第35話

 僕と花蓮の活躍で魔族の陣営が総崩れにいなりかねないほどの多大な被害を与えたことでようやく人類サイドは魔族の散発的な小規模な攻撃を押し返しながら防衛拠点を硬め、なんとか魔族とぶつかっても守れるだけの強固な戦線を作り出すことに成功した。

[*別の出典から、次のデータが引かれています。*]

(* ===== verification/ChordUtil.v ===== *)
(** * Lab3_Chord/chordUtil.go: identifiers and intervals on the ring

    The identifier arithmetic of the Chord node: hashing an address, the finger
    offsets, the interval test [between] and the command-line checks.  SHA-1 is
    the class [Sha1], so every theorem holds for any digest function. *)

From S2P Require Import Prelude.
From Stdlib Require Import Ascii.
Open Scope string_scope.
Open Scope Z_scope.

(** ** Definitions *)

(** [sha1.New(); Write(elt); Sum(nil)]: the digest bytes of a string. *)
Class Sha1 := sha1_sum : string → list Z.

(** [big.Int.SetBytes]: the bytes as a big-endian unsigned integer. *)
Definition SetBytes (bs : list Z) : Z := foldl (λ acc b, acc * 256 + b) 0 bs.

(** [big.Int.Exp(x, y, nil)]: [1] when [y <= 0]. *)
Definition big_Exp (x y : Z) : Z := if y <=? 0 then 1 else x ^ y.

Definition keySize : Z := 160.
Definition two : Z := 2.
Definition hashMod : Z := big_Exp two keySize.

Definition mod_ (input : Z) : Z := input mod hashMod.

Definition hashString `{Sha1} (elt : string) : Z := mod_ (SetBytes (sha1_sum elt)).

Definition jump `{Sha1} (address : string) (fingerentry : Z) : Z :=
  let n := hashString address in
  let fingerentryminus1 := fingerentry - 1 in
  let jump := big_Exp two fingerentryminus1 in
  let sum := n + jump in
  sum mod hashMod.

Definition jumpIdentifier (identifier fingerentry : Z) : Z :=
  let fingerentryminus1 := fingerentry - 1 in
  let jump := big_Exp two fingerentryminus1 in
  let sum := identifier + jump in
  sum mod hashMod.

Definition between (start elt end_ : Z) (inclusive : bool) : bool :=
  if end_ >? start then
    ((start <? elt) && (elt <? end_)) || (inclusive && (elt =? end_))
  else
    (start <? elt) || (elt <? end_) || (inclusive && (elt =? end_)).

(** [big.Int.SetString(s, 16)]: an optional sign, then at least one hexadecimal
    digit of either case and nothing else. *)
Definition hex_val (c : ascii) : option Z :=
  let n := Z.of_nat (nat_of_ascii c) in
  if (48 <=? n) && (n <=? 57) then Some (n - 48)
  else if (97 <=? n) && (n <=? 102) then Some (n - 87)
  else if (65 <=? n) && (n <=? 70) then Some (n - 55)
  else None.

Fixpoint hex_digits (acc : Z) (s : string) : option Z :=
  match s with
  | EmptyString => Some acc
  | String c s' => d ← hex_val c; hex_digits (acc * 16 + d) s'
  end.

Definition hex_nat (s : string) : option Z :=
  match s with EmptyString => None | _ => hex_digits 0 s end.

Definition SetString16 (s : string) : option Z :=
  match s with
  | String "-"%char s' => Z.opp <$> hex_nat s'
  | String "+"%char s' => hex_nat s'
  | _ => hex_nat s
  end.

Definition getIdentifier `{Sha1} (address specified : string) : outcome Z :=
  if decide (specified = "XXX") then Ret (hashString address)
  else match SetString16 specified with
       | Some n => Ret (n mod hashMod)
       | None => Exit
       end.

Definition verifyRange (stabilize fixFingers checkPred : Z) : bool :=
  let stab := (stabilize >? 0) && (stabilize <? 60001) in
  let finger := (fixFingers >? 0) && (fixFingers <? 60001) in
  let check := (checkPred >? 0) && (checkPred <? 60001) in
  stab && finger && check.

(** [fmt.Sprintf("%x", n)] of a non-negative [big.Int]: lower-case digits, no
    leading zero, "0" for zero.  The recursion produces the digits from the least
    significant one; [fuel] digits suffice below [16 ^ fuel]. *)
Definition hex_char (d : Z) : ascii :=
  ascii_of_nat (Z.to_nat (if d <? 10 then 48 + d else 87 + d)).

Fixpoint hex_aux (fuel : nat) (n : Z) (acc : string) : string :=
  match fuel with
  | O => acc
  | S f => let acc' := String (hex_char (n mod 16)) acc in
           if n <? 16 then acc' else hex_aux f (n / 16) acc'
  end.

(** 40 digits cover the identifiers, which are below [hashMod = 16 ^ 40]. *)
Definition sprintf_x (n : Z) : string := hex_aux 40 n "".

(** What [printHash] prints: the identifier reduced modulo the ring size. *)
Definition printHash (hash : Z) : string :=
  "Hash: " +:+ sprintf_x (hash mod hashMod) +:+ String (ascii_of_nat 10) "".

(** ** The ring *)

(** Identifiers of the ring. *)
Definition in_ring (x : Z) : Prop := 0 ≤ x < hashMod.

(** Clockwise distance from [s] to [e], in [0 .. hashMod - 1]. *)
Definition cw (s e : Z) : Z := (e - s) mod hashMod.

(** The length of the arc from [s] to [e]: the whole ring when the two ends
    coincide, which is how [between] reads an arc with equal ends. *)
Definition arc (s e : Z) : Z := if decide (s = e) then hashMod else cw s e.

(** ** Lemmas *)

Lemma hashMod_val : hashMod = 2 ^ 160.
Proof. reflexivity. Qed.

Lemma hashMod_pos : 0 < hashMod.
Proof. rewrite hashMod_val. lia. Qed.

Lemma mod_in_ring x : in_ring (x mod hashMod).
Proof. apply Z.mod_pos_bound, hashMod_pos. Qed.

Lemma hashString_in_ring `{Sha1} a : in_ring (hashString a).
Proof. apply mod_in_ring. Qed.

#[export] Hint Resolve hashMod_pos mod_in_ring hashString_in_ring : go.

Lemma cw_range s e : 0 ≤ cw s e < hashMod.
Proof. apply Z.mod_pos_bound, hashMod_pos. Qed.

Lemma cw_le s e : in_ring s → in_ring e → s ≤ e → cw s e = e - s.
Proof. intros [] [] ?. apply Z.mod_small. lia. Qed.

Lemma cw_gt s e : in_ring s → in_ring e → e < s → cw s e = e - s + hashMod.
Proof.
  intros [] [] ?. unfold cw. rewrite <-(Z.mod_add _ 1) by (pose proof hashMod_pos; lia).
  rewrite Z.mul_1_l. apply Z.mod_small. lia.
Qed.

Lemma cw_self s : cw s s = 0.
Proof. unfold cw. by rewrite Z.sub_diag, Z.mod_0_l by (pose proof hashMod_pos; lia). Qed.

Lemma cw_0_iff s e : in_ring s → in_ring e → cw s e = 0 ↔ s = e.
Proof.
  intros Hs He. split; [|intros ->; apply cw_self].
  pose proof Hs as []. pose proof He as [].
  destruct (Z.le_gt_cases s e); [rewrite cw_le by done | rewrite cw_gt by done]; lia.
Qed.

(** Case analysis on how two ring points lie, turning [cw] into arithmetic. *)
Ltac cw_cases s e :=
  destruct (Z.le_gt_cases s e) as [?|?];
  [rewrite (cw_le s e) in * by done | rewrite (cw_gt s e) in * by done].

Lemma arc_range s e : in_ring s → in_ring e → 0 < arc s e ≤ hashMod.
Proof.
  intros Hs He. unfold arc. case_decide; [pose proof hashMod_pos; lia|].
  pose proof (cw_range s e). pose proof (proj1 (cw_0_iff s e Hs He)). 
  assert (cw s e ≠ 0) by naive_solver. lia.
Qed.

(** [between] is the test that [elt] lies strictly inside the clockwise arc from
    [start] to [end_], or equals [end_] when the arc is closed on the right. *)
Lemma between_arc s e t i :
  in_ring s → in_ring e → in_ring t →
  between s e t i = true ↔ 0 < cw s e < arc s t ∨ (i = true ∧ e = t).
Proof.
  intros Hs He Ht. unfold between, arc.
  pose proof Hs as []. pose proof He as []. pose proof Ht as [].
  destruct (Z.gtb_spec t s).
  - rewrite decide_False by lia. rewrite (cw_le s t) by (done || lia).
    rewrite orb_true_iff, !andb_true_iff, !Z.ltb_lt, Z.eqb_eq.
    cw_cases s e; naive_solver lia.
  - rewrite !orb_true_iff, !andb_true_iff, !Z.ltb_lt, Z.eqb_eq.
    case_decide.
    + subst. cw_cases t e; naive_solver lia.
    + rewrite (cw_gt s t) by (done || lia). cw_cases s e; naive_solver lia.
Qed.

(** The closed form every caller uses: [elt] is in the arc [(start, end_]]. *)
Lemma between_incl s e t :
  in_ring s → in_ring e → in_ring t →
  between s e t true = true ↔ s ≠ e ∧ cw s e ≤ arc s t ∨ e = t.
Proof.
  intros Hs He Ht. rewrite between_arc by done.
  pose proof (cw_range s e). pose proof (arc_range s t Hs Ht).
  pose proof (cw_0_iff s e Hs He) as Hz.
  split.
  - intros [?|[_ ->]]; [|by right]. left. split; [|lia]. intros ->. lia.
  - intros [[Hne Hle]| -> ]; [|by right].
    destruct (decide (e = t)); [by right; auto|]. left.
    assert (cw s e ≠ 0) by naive_solver. split; [lia|].
    assert (cw s e ≠ arc s t); [|lia]. unfold arc in *. case_decide; [lia|].
    intros Heq. pose proof Hs as []. pose proof He as []. pose proof Ht as [].
    revert Heq. cw_cases s e; cw_cases s t; lia.
Qed.

Lemma big_Exp_finger n : 1 ≤ n → big_Exp two (n - 1) = 2 ^ (n - 1).
Proof.
  intros ?. unfold big_Exp, two. destruct (Z.leb_spec (n - 1) 0); [|done].
  by replace (n - 1) with 0 by lia.
Qed.

Lemma finger_offset_small n : 1 ≤ n ≤ keySize → 0 < 2 ^ (n - 1) < hashMod.
Proof.
  unfold keySize. intros ?. rewrite hashMod_val. split; [lia|].
  apply Z.pow_lt_mono_r; lia.
Qed.

Lemma jumpIdentifier_cw id n :
  in_ring id → 1 ≤ n ≤ keySize → cw id (jumpIdentifier id n) = 2 ^ (n - 1).
Proof.
  intros Hid Hn. unfold jumpIdentifier. rewrite big_Exp_finger by lia.
  pose proof (finger_offset_small n Hn). unfold cw.
  rewrite Zminus_mod_idemp_l. replace (id + _ - id) with (2 ^ (n - 1)) by lia.
  apply Z.mod_small. lia.
Qed.

(** *** Printing and reading identifiers *)

Lemma hex_val_char d : 0 ≤ d < 16 → hex_val (hex_char d) = Some d.
Proof.
  intros ?. assert (∃ k : nat, (k < 16)%nat ∧ d = Z.of_nat k) as (k & Hk & ->).
  { exists (Z.to_nat d). lia. }
  do 16 (destruct k as [|k]; [reflexivity|]). lia.
Qed.

Lemma hex_aux_digits f n acc :
  0 ≤ n < 16 ^ Z.of_nat f → f ≠ O → hex_digits 0 (hex_aux f n acc) = hex_digits n acc.
Proof.
  revert n acc. induction f as [|f IH]; intros n acc Hn Hf; [done|]. cbn [hex_aux].
  pose proof (Z.mod_pos_bound n 16 ltac:(lia)).
  destruct (Z.ltb_spec n 16).
  - cbn [hex_digits]. rewrite hex_val_char by done. simpl. f_equal.
    by rewrite Z.mod_small by lia.
  - assert (Hdiv : 0 ≤ n / 16 < 16 ^ Z.of_nat f).
    { split; [apply Z.div_pos; lia|]. apply Z.div_lt_upper_bound; [lia|].
      rewrite <-Z.pow_succ_r, <-Nat2Z.inj_succ by lia. lia. }
    rewrite IH; [| done |].
    + cbn [hex_digits]. rewrite hex_val_char by done. simpl. f_equal.
      pose proof (Z.div_mod n 16). lia.
    + intros ->. simpl in Hdiv. pose proof (Z.div_le_mono 16 n 16). lia.
Qed.

Lemma hex_aux_head f n acc :
  f ≠ O → ∃ c s, hex_aux f n acc = String c s ∧ is_Some (hex_val c).
Proof.
  intros Hf. assert (∀ f n acc,
    (∃ c s, acc = String c s ∧ is_Some (hex_val c)) ∨ f ≠ O →
    ∃ c s, hex_aux f n acc = String c s ∧ is_Some (hex_val c)) as H; [|apply H; auto].
  clear. induction f as [|f IH]; intros n acc Hacc; [naive_solver|]. cbn [hex_aux].
  pose proof (Z.mod_pos_bound n 16 ltac:(lia)).
  destruct (n <? 16); [|apply IH; left]; rewrite hex_val_char || idtac;
    do 2 eexists; (split; [done|]); rewrite hex_val_char by done; by eexists.
Qed.

Lemma SetString16_unsigned c s :
  is_Some (hex_val c) → SetString16 (String c s) = hex_digits 0 (String c s).
Proof.
  intros Hc. destruct c as [b0 b1 b2 b3 b4 b5 b6 b7].
  destruct b0, b1, b2, b3, b4, b5, b6, b7; try reflexivity;
    exfalso; vm_compute in Hc; destruct Hc as [? [=]].
Qed.

Lemma sprintf_x_digits n :
  in_ring n → ∃ c s, sprintf_x n = String c s ∧ is_Some (hex_val c)
                     ∧ hex_digits 0 (String c s) = Some n.
Proof.
  intros [Hlo Hhi]. unfold sprintf_x.
  destruct (hex_aux_head 40 n "") as (c & s & Heq & Hc); [done|].
  exists c, s. split; [done|]. split; [done|]. rewrite <-Heq.
  rewrite hex_aux_digits; [done | | done]. split; [done|].
  by replace (16 ^ Z.of_nat 40) with hashMod.
Qed.

(** ** Properties *)

(** C16 (the interval test).  For identifiers of the ring, [between start elt end
    inclusive] holds exactly when [elt] lies strictly inside the clockwise arc
    from [start] to [end] (the whole ring when the two ends coincide), or
    [inclusive] is set and [elt] is [end]. *)
Theorem between_clockwise (s e t : Z) (i : bool) :
  in_ring s → in_ring e → in_ring t →
  between s e t i = true ↔ 0 < cw s e < arc s t ∨ (i = true ∧ e = t).
Proof. apply between_arc. Qed.

Lemma between_clockwise_witness :
  between 10 3 5 true = true ↔ 0 < cw 10 3 < arc 10 5 ∨ (true = true ∧ 3 = 5).
Proof.
  apply (between_clockwise 10 3 5 true);
    (split; [lia | vm_compute; reflexivity]).
Defined.

(** Identifier round trip.  An identifier of the ring printed with [%x], as
    [printHash] and the storage directories print it, is read back unchanged by
    the [-i] flag: it is neither mistaken for the flag's default nor rejected. *)
Theorem getIdentifier_roundtrip `{Sha1} (address : string) (n : Z) :
  in_ring n → getIdentifier address (sprintf_x n) = Ret n.
Proof.
  intros Hn. destruct (sprintf_x_digits n Hn) as (c & s & -> & Hc & Hd).
  unfold getIdentifier. rewrite decide_False.
  - rewrite SetString16_unsigned, Hd by done. by rewrite Z.mod_small.
  - intros [= -> _]. destruct Hc as [? [=]].
Qed.

Lemma getIdentifier_roundtrip_witness :
  @getIdentifier (λ _, []) "localhost:1234" (sprintf_x 0xabc123) = Ret 0xabc123.
Proof.
  apply (@getIdentifier_roundtrip (λ _, [])). split; [lia | vm_compute; reflexivity].
Defined.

 ……ここまでの被害を与えないと防衛の準備も出来ないってどんだけ弱いの?人類。


「ようやく帰ってこれたぁ……」

 

 最前線で大きな功績を作ってしっかりと時間を作り出し、出された命令をなんとかこなすことが出来た僕はアレシア様もいる王都の方へと戻ってくることが出来ていた。


「ぷえー」

 

 王城に戻ってきた僕が通された一室に置かれていた椅子に腰を下ろし、これ以上無いほどに力を抜いてだらける。


「入りますよ」

 

 そんな僕がいた部屋の扉が開き、メイドさんが部屋の中へと入ってくる。


「……」


「……お、お疲れ様でした」


「う、うん……まぁ、大変でした」

 

 ふたりきりとなって何とも言えない雰囲気になりながらも僕達は言葉をかわす。


「ですが、新しい自分の力を使うこなすための練習になったと思えばそんなに悪くもなかったですね」

 

「それなら良かったです……和人様に宿ったその力は魔王と戦う上で必須となる力です。それを使いこなせるようになると良いのですが……」


「うーん。まぁ、一応かなり使えるようになっているとは思いますよ」


「それなら良かったです」

 

 僕の言葉を聞いてメイドさんがほっとしたように一息つく。


「そうですね……どれだけ戦えるかのお試しめも含め、久しぶりに私たちで模擬戦をしてみましょうか」


「あぁ……久しぶりにそれもいいですね。互いの現状を知ること。それもまた、魔王を倒すために必要なことと言える気がしますしね」


「えぇ。そうです……互いに全力で行きましょう。和人様は未だに私の全力を知らないでしょう?」


「おっ?かつての勇者の力を見れるということでしょうか?」


「えぇ……停滞せし遥か古代の勇者たる私の力を、魔王と戦う最低ラインの力を見せてあげましょう」


「ふふふ。楽しみにしてます」

 

 僕はメイドさんの言葉に頷き、ともに部屋から動ける広い広場の方へと向かった。